Когда мы вышли в фойе, шедший впереди полковник приказал мне остановиться. Помещение вдруг заполнили люди в капюшонах, и все как один нацелили на меня винтовки. Я был уверен, что меня собирались расстрелять.

– Два шага вперед. Повернись направо. Теперь налево. Теперь повернись спиной. Назови свое полное имя. Говори! – приказала одна из фигур в капюшоне – невысокий мужчина с хриплым голосом.[93]

Потом меня оттолкнули в сторону, и тот же человек задал тот же вопрос каждому мужчине, присутствовавшему на вечеринке. Из женщин такому обращению подвергли только мою мать и Мануэлу.

Через несколько минут полковник приказал отвезти меня в школу «Карлос Ольгуин». Я спросил, за что меня арестовывают, если ничего противозаконного не нашли. Все, что он ответил, – что «Поисковый блок» устроит «вечериночку» с «сынком Пабло».

Когда в три часа ночи меня вывели к машине, к дому наконец прибыл представитель прокуратуры. Он сказал офицерам, что они не могли арестовать несовершеннолетнего, и потребовал снять с меня наручники. Я понимал, насколько мне повезло, что он появился.
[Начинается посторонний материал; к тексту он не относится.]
(** * Notebooks of the deep-learning course: naive Bayes, tied parameters,
      name resolution

    The code cells of the notebooks are embedded as Rocq functions.

    Tensors ([mxnet.nd] and [numpy] arrays) are lists: a vector of shape
    [(n)] is a [list R], a matrix of shape [(n, k)] is the list of its [n]
    rows.  The notebooks compute in [float32].  The naive Bayes notebook is
    embedded twice: over the real numbers (module [NaiveBayes]), for the
    statements about the mathematics of the estimator, which say that they
    are read in exact arithmetic; and over [float32] numbers with their
    rounding, infinities and [nan] (module [Float32]), for the statements
    about what the arrays hold.  In the embedding over the real numbers
    [nd.log] is the one operation whose non-finite results ([-inf] at [0],
    [nan] below) are kept. *)

From Stdlib Require Import Reals Lra Lia ZArith.
From stdpp Require Import base option list gmap strings.

Open Scope R_scope.

#[global] Instance R_eq_dec : EqDecision R := Req_dec_T.
#[global] Instance R_inhabited : Inhabited R := populate 0.

(** ** Vectors and matrices *)

Abbreviation vec := (list R).
Abbreviation mat := (list (list R)).

Module Tensor.

(** [m[i, y]], [None] when an index is out of range. *)
Definition mget (m : mat) (i y : nat) : option R := m !! i ≫= (.!! y).

(** [v.sum()] *)
Definition vsum (v : vec) : R := foldr Rplus 0 v.

(** [nd.max(v)] of a vector (of a non-empty one in every use). *)
Definition vmax (v : vec) : R :=
  match v with
  | [] => 0
  | a :: t => foldl Rmax a t
  end.

(** Elementwise operations on equal shapes. *)
Definition vadd (u v : vec) : vec := zip_with Rplus u v.
Definition vmul (u v : vec) : vec := zip_with Rmult u v.
Definition madd (a b : mat) : mat := zip_with vadd a b.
После долгого спора между прокурором и руководителем полицейской операции агенты «Поискового блока» покинули здание. Было семь утра 19 декабря. Полиция уехала, но мы с матерью и Мануэлой все еще были в ужасе. Мы действительно стали главной мишенью врагов отца.

Три дня спустя, 21 декабря, нас навестил один из отцовских телохранителей и поделился ошеломляющей новостью: Пабло лично участвовал в нескольких операциях. Он ставил себе две цели: продемонстрировать всем, что он не сломлен, и вдохновить людей, которые все еще оставались частью его военной машины.